## What you should do
Find the line with "Lemma keeps_but_0 p" in the listing below. Write it out exactly, along with every later line up to the final one.

## Records shown
(** A null [g_state.arena] is dereferenced. *)
Definition remote_allocate (init : option (Z * Z)) (bytes alignment : Z) : M Hook Z :=
  let! h := get in
  if negb (remote_mode (g_config h)) then ret 0
  else
    let! ok := ensure_initialized init in
    if negb ok then ret 0
    else
      let! h := get in
      match g_arena h with
      | None => undef
      | Some a =>
          let '(p, a') := arena_allocate bytes alignment a in
          do! put (set_arena (Some a') (g_ready h) (g_failed h) h) in
          do! (if p =? 0 then ret tt else note_redirected bytes) in
          ret p
      end.

Definition arena_owns (p : Z) (h : Hook) : bool :=
  g_ready h && match g_arena h with Some a => owns p a | None => false end.

Definition arena_release (p : Z) : M Hook unit :=
  let! h := get in
  match g_arena h with
  | None => undef
  | Some a => put (set_arena (Some (arena_deallocate p a)) (g_ready h) (g_failed h) h)
  end.

Definition arena_block_size (p : Z) : M Hook Z :=
  let! h := get in
  match g_arena h with
  | None => undef
  | Some a => ret (block_size p a)
  end.

(** ** The hooks *)

Definition hooked_malloc (init : option (Z * Z)) (slot : nat) (bytes : Z) : M Hook Z :=
  let! h := get in
  if (bytes <? threshold (g_config h)) || should_pass_through h then
    do! note_passed in call_malloc slot bytes
  else
    with_reentry (
      do! note_large bytes in
      let! p := remote_allocate init bytes 16 in
      if negb (p =? 0) then ret p else call_malloc slot bytes).

Definition hooked_calloc (init : option (Z * Z)) (slot : nat) (count size : Z) : M Hook Z :=
  let! h := get in
  if negb (count =? 0) && (SIZE_MAX / count <? size) then ret 0
  else
    let bytes := count * size in
    if (bytes <? threshold (g_config h)) || should_pass_through h then call_calloc slot count size
    else
      with_reentry (
        do! note_large bytes in
        let! p := remote_allocate init bytes 16 in
        if p =? 0 then call_calloc slot count size
        else do! modify (fun h => set_mem (fill p bytes (g_mem h)) h) in ret p).

Definition hooked_free (slot : nat) (p : Z) : M Hook unit :=
  let! h := get in
  if negb (p =? 0) && arena_owns p h then with_reentry (arena_release p)
  else call_free slot p.

Definition hooked_msize (slot : nat) (p : Z) : M Hook Z :=
  let! h := get in
  if negb (p =? 0) && arena_owns p h then with_reentry (arena_block_size p)
  else call_msize slot p.

Definition hooked_realloc (init : option (Z * Z)) (slot : nat) (p bytes : Z) : M Hook Z :=
  let! h := get in
  if p =? 0 then hooked_malloc init slot bytes
  else if bytes =? 0 then do! hooked_free slot p in ret 0
  else if arena_owns p h then
    with_reentry (
      let! old_bytes := arena_block_size p in
      let! q := remote_allocate init bytes 16 in
      let! dst := (if q =? 0 then call_malloc slot bytes else ret q) in
      if dst =? 0 then ret 0
      else
        do! modify (fun h => set_mem (copy dst p (if old_bytes <? bytes then old_bytes else bytes) (g_mem h)) h) in
        do! arena_release p in
        ret dst)
  else if (bytes <? threshold (g_config h)) || should_pass_through h || negb (has_msize slot) then
    call_realloc slot p bytes
  else
    with_reentry (
      do! note_large bytes in
      let! old_bytes := call_msize slot p in
      let! dst := remote_allocate init bytes 16 in
      if dst =? 0 then call_realloc slot p bytes
      else
        do! modify (fun h => set_mem (copy dst p (if old_bytes <? bytes then old_bytes else bytes) (g_mem h)) h) in
        do! call_free slot p in
        ret dst).

(** [DLL_PROCESS_DETACH]: the objects are abandoned; [ready] stays set. *)
Definition on_detach (h : Hook) : Hook := set_arena None (g_ready h) (g_failed h) h.

(** ** What the runtimes promise *)

(** Two blocks share no byte; a block of no bytes has an address of its own. *)
Definition apart (p n q m : Z) : Prop := p + Z.max n 1 <= q \/ q + Z.max m 1 <= p.

Definition crt_same (r r' : R) : Prop := forall s, crt_blocks r' s = crt_blocks r s.

Definition crt_changed (r r' : R) (slot : nat) (f : gmap Z Z -> gmap Z Z) : Prop :=
  forall s, crt_blocks r' s = if decide (s = slot) then f (crt_blocks r s) else crt_blocks r s.

(** A call that allocates: null and nothing happens, or a new block. *)
Definition crt_allocates (slot : nat) (n : Z) (r : R) (res : Z * R) : Prop :=
  (fst res = 0 /\ crt_same r (snd res)) \/
  (fst res <> 0 /\ crt_blocks r slot !! fst res = None /\ crt_changed r (snd res) slot <[fst res := n]>).

(** The documented behaviour of malloc, calloc, realloc and free, on a state that
    nobody has corrupted; no runtime hands out addresses of a region that
    [VirtualAlloc] gave to somebody else. *)
Class CrtLaws (base len : Z) := {
  crt_ok : R -> Prop;
  crt_block_range : forall r s p n, crt_ok r -> crt_blocks r s !! p = Some n ->
    0 < p /\ 0 <= n /\ p + Z.max n 1 <= U64 /\ (p + Z.max n 1 <= base \/ base + len <= p);
  crt_blocks_apart : forall r s p n s' q m, crt_ok r -> crt_blocks r s !! p = Some n -> crt_blocks r s' !! q = Some m ->
    (s, p) <> (s', q) -> apart p n q m;
  malloc_law : forall r slot n, crt_ok r -> 0 <= n < U64 ->
    crt_ok (snd (real_malloc slot n r)) /\ crt_allocates slot n r (real_malloc slot n r);
  calloc_law : forall r slot count size, crt_ok r -> 0 <= count * size < U64 ->
    crt_ok (snd (real_calloc slot count size r)) /\ crt_allocates slot (count * size) r (real_calloc slot count size r);
  realloc_law : forall r slot p n0 n, crt_ok r -> 0 < n < U64 -> crt_blocks r slot !! p = Some n0 ->
    let res := real_realloc slot p n r in
    crt_ok (snd res) /\
    ((fst res = 0 /\ crt_same r (snd res)) \/
     (fst res <> 0 /\ crt_changed r (snd res) slot (fun m => <[fst res := n]> (delete p m)) /\
        delete p (crt_blocks r slot) !! fst res = None));
  free_law : forall r slot p, crt_ok r -> is_Some (crt_blocks r slot !! p) ->
    crt_ok (real_free slot p r) /\ crt_changed r (real_free slot p r) slot (delete p)
}.

(** ** The blocks of the program *)

(** A block of [n] bytes at [p] that [free] of the runtime in [slot] takes. *)
Definition live (h : Hook) (slot : nat) (p n : Z) : Prop :=
  (exists a, g_arena h = Some a /\ live_blocks_ a !! (p - base_ a) = Some n) \/ crt_blocks (g_crt h) slot !! p = Some n.

Context (base len : Z) `{!CrtLaws base len} (Hregion : 0 < base /\ 0 < len /\ base + len < U64).

Record hook_ok (h : Hook) : Prop := {
  ho_crt : crt_ok (g_crt h);
  ho_arena : forall a, g_arena h = Some a -> arena_wf a /\ base_ a = base /\ size_ a = len;
  ho_ready : g_ready h = bool_decide (is_Some (g_arena h));
  ho_threshold : 0 < threshold (g_config h)
}.

(** Building the client either fails or gives the region. *)
Definition init_ok (init : option (Z * Z)) : Prop := init = None \/ init = Some (base, len).

(** Every block of [h] but those at [p] is there with its bytes in [h']. *)
Definition keeps_but (p : Z) (h h' : Hook) : Prop :=
  forall s q m, live h s q m -> q <> p -> live h' s q m /\ forall x, q <= x < q + m -> g_mem h' x = g_mem h x.

(** A new block of [n] bytes at [p], apart from every other. *)
Record new_block (h : Hook) (slot : nat) (n p : Z) (h' : Hook) : Prop := {
  nb_null : p <> 0;
  nb_live : live h' slot p n;
  nb_apart : forall s q m, live h s q m -> apart p n q m;
  nb_only : forall s q m, live h' s q m -> live h s q m \/ (q = p /\ m = n)
}.

(** Nothing is lost, and there is one block more, or none and the result is null. *)
Record alloc_post (h : Hook) (slot : nat) (n p : Z) (h' : Hook) : Prop := {
  ap_ok : hook_ok h';
  ap_keeps : keeps_but 0 h h';
  ap_new : (p = 0 /\ forall s q m, live h' s q m -> live h s q m) \/ new_block h slot n p h'
}.

(** The depth and the counters do not matter to the blocks. *)
Definition same_heap (h h' : Hook) : Prop :=
  g_arena h = g_arena h' /\ g_ready h = g_ready h' /\ g_crt h = g_crt h' /\ g_mem h = g_mem h' /\ g_config h = g_config h'.

#[export] Instance same_heap_equiv : Equivalence same_heap.
Proof.
  split; [by intros ?|by intros ? ? (? & ? & ? & ? & ?)|].
  intros h1 h2 h3 (E1 & E2 & E3 & E4 & E5) (F1 & F2 & F3 & F4 & F5). split_and!; etrans; done.
Qed.

#[export] Instance live_proper : Proper (same_heap ==> eq ==> eq ==> eq ==> iff) live.
Proof. intros h h' (E1 & _ & E3 & _) s ? <- q ? <- m ? <-. unfold live. by rewrite E1, E3. Qed.

#[export] Instance hook_ok_proper : Proper (same_heap ==> iff) hook_ok.
Proof.
  assert (Hi : forall h h', same_heap h h' -> hook_ok h -> hook_ok h').
  { intros h h' (E1 & E2 & E3 & _ & E5) [H1 H2 H3 H4].
    split; [by rewrite <- E3|by rewrite <- E1|by rewrite <- E1, <- E2|by rewrite <- E5]. }
  intros h h' E. split; apply Hi; [done|by symmetry].
Qed.

#[export] Instance keeps_but_proper : Proper (eq ==> same_heap ==> same_heap ==> iff) keeps_but.
Proof.
  assert (Hi : forall p h1 h1' h2 h2', same_heap h1 h1' -> same_heap h2 h2' -> keeps_but p h1 h2 -> keeps_but p h1' h2').
  { intros p h1 h1' h2 h2' E1 E2 Hk s q m Hl Hq. rewrite <- E1 in Hl. rewrite <- E2.
    destruct (Hk s q m Hl Hq) as [Hl' Hm]. split; [done|]. destruct E1 as (_ & _ & _ & <- & _), E2 as (_ & _ & _ & <- & _). done. }
  intros p ? <- h1 h1' E1 h2 h2' E2. split; apply Hi; done || by symmetry.
Qed.

#[export] Instance alloc_post_proper : Proper (same_heap ==> eq ==> eq ==> eq ==> same_heap ==> iff) alloc_post.
Proof.
  assert (Hi : forall h1 h1' s n p h2 h2', same_heap h1 h1' -> same_heap h2 h2' -> alloc_post h1 s n p h2 -> alloc_post h1' s n p h2').
  { intros h1 h1' s n p h2 h2' E1 E2 [H1 H2 H3]. split; [by rewrite <- E2|by rewrite <- E1, <- E2|].
    destruct H3 as [[Hp Ho]|[Ha Hb Hc Hd]]; [left|right].
    - split; [done|]. intros s' q m. rewrite <- E1, <- E2. apply Ho.
    - split; [done|by rewrite <- E2| |]; intros s' q m; rewrite <- ?E1, <- ?E2; [apply Hc|apply Hd]. }
  intros h1 h1' E1 s ? <- n ? <- p ? <- h2 h2' E2. split; apply Hi; done || by symmetry.
Qed.

(** Where blocks lie. *)
Lemma live_range h s p n : hook_ok h -> live h s p n -> 0 < p /\ 0 <= n /\ p + n < U64 + 1.
Proof.
  intros [Hc Ha _ _] [(a & Hga & Hl)|Hl].
  - destruct (Ha a Hga) as (Hwf & Hb & Hs). destruct (aw_live _ Hwf _ _ Hl). destruct (aw_range _ Hwf) as (? & ? & ?). lia.
  - destruct (crt_block_range _ _ _ _ Hc Hl) as (? & ? & ? & _). lia.
Qed.

Lemma live_apart h s p n s' q m :
  hook_ok h -> live h s p n -> live h s' q m -> p <> q -> apart p n q m.
Proof.
  intros [Hc Ha _ _] [(a & Hga & Hl)|Hl] [(a' & Hga' & Hl')|Hl'] Hne.
  - rewrite Hga in Hga'. injection Hga' as <-. destruct (Ha a Hga) as (Hwf & _ & _).
    pose proof (aw_live _ Hwf _ _ Hl). pose proof (aw_live _ Hwf _ _ Hl').
    assert (Hd : disjoint_blocks (p - base_ a) n (q - base_ a) m) by (apply (aw_live_apart _ Hwf _ _ _ _ Hl Hl'); lia).
    unfold disjoint_blocks, apart in *. lia.
  - destruct (Ha a Hga) as (Hwf & Hb & Hs). pose proof (aw_live _ Hwf _ _ Hl).
    destruct (crt_block_range _ _ _ _ Hc Hl') as (? & ? & ? & ?). unfold apart. lia.
  - destruct (Ha a' Hga') as (Hwf & Hb & Hs). pose proof (aw_live _ Hwf _ _ Hl').
    destruct (crt_block_range _ _ _ _ Hc Hl) as (? & ? & ? & ?). unfold apart. lia.
  - eapply crt_blocks_apart; [exact Hc|exact Hl|exact Hl'|congruence].
Qed.

(** ** Allocation *)

Lemma keeps_but_refl p h : keeps_but p h h.
Proof. by intros s q m Hl _. Qed.

Lemma keeps_but_trans p h h1 h2 : keeps_but p h h1 -> keeps_but p h1 h2 -> keeps_but p h h2.
Proof.
  intros H1 H2 s q m Hl Hq. destruct (H1 s q m Hl Hq) as [Hl1 Hm1]. destruct (H2 s q m Hl1 Hq) as [Hl2 Hm2].
  split; [done|]. intros x Hx. by rewrite Hm2, Hm1.
Qed.

Lemma keeps_but_0 p h h' : keeps_but 0 h h' -> hook_ok h -> keeps_but p h h'.
Proof. intros Hk Hok s q m Hl _. apply Hk; [done|]. destruct (live_range _ _ _ _ Hok Hl). lia. Qed.

(** Allocating nothing first changes nothing. *)
Lemma alloc_post_trans h slot n p h1 h2 :
  hook_ok h -> alloc_post h slot n 0 h1 -> alloc_post h1 slot n p h2 -> alloc_post h slot n p h2.
Proof.
  intros Hok [Hok1 Hk1 [[_ Ho1]|Hn1]] [Hok2 Hk2 Hn2]; [|by destruct (nb_null _ _ _ _ _ Hn1)].
  split; [done|by eapply keeps_but_trans|]. destruct Hn2 as [[-> Ho2]|[Hp Hl Ha Ho2]]; [left|right].
  - split; [done|]. auto.
  - split; [done|done| |].
    + intros s q m Hq. apply (Ha s). apply Hk1; [done|]. destruct (live_range _ _ _ _ Hok Hq). lia.
    + intros s q m Hq. destruct (Ho2 s q m Hq) as [|]; auto.
Qed.

Lemma crt_same_live h r : crt_same (g_crt h) r -> forall s q m, live (set_crt r h) s q m <-> live h s q m.
Proof. intros Hs s q m. unfold live. cbn. by rewrite Hs. Qed.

## Result of this exercise
Lemma keeps_but_0 p h h' : keeps_but 0 h h' -> hook_ok h -> keeps_but p h h'.
Proof. intros Hk Hok s q m Hl _. apply Hk; [done|]. destruct (live_range _ _ _ _ Hok Hl). lia. Qed.

(** Allocating nothing first changes nothing. *)
Lemma alloc_post_trans h slot n p h1 h2 :
  hook_ok h -> alloc_post h slot n 0 h1 -> alloc_post h1 slot n p h2 -> alloc_post h slot n p h2.
Proof.
  intros Hok [Hok1 Hk1 [[_ Ho1]|Hn1]] [Hok2 Hk2 Hn2]; [|by destruct (nb_null _ _ _ _ _ Hn1)].
  split; [done|by eapply keeps_but_trans|]. destruct Hn2 as [[-> Ho2]|[Hp Hl Ha Ho2]]; [left|right].
  - split; [done|]. auto.
  - split; [done|done| |].
    + intros s q m Hq. apply (Ha s). apply Hk1; [done|]. destruct (live_range _ _ _ _ Hok Hq). lia.
    + intros s q m Hq. destruct (Ho2 s q m Hq) as [|]; auto.
Qed.

Lemma crt_same_live h r : crt_same (g_crt h) r -> forall s q m, live (set_crt r h) s q m <-> live h s q m.
Proof. intros Hs s q m. unfold live. cbn. by rewrite Hs. Qed.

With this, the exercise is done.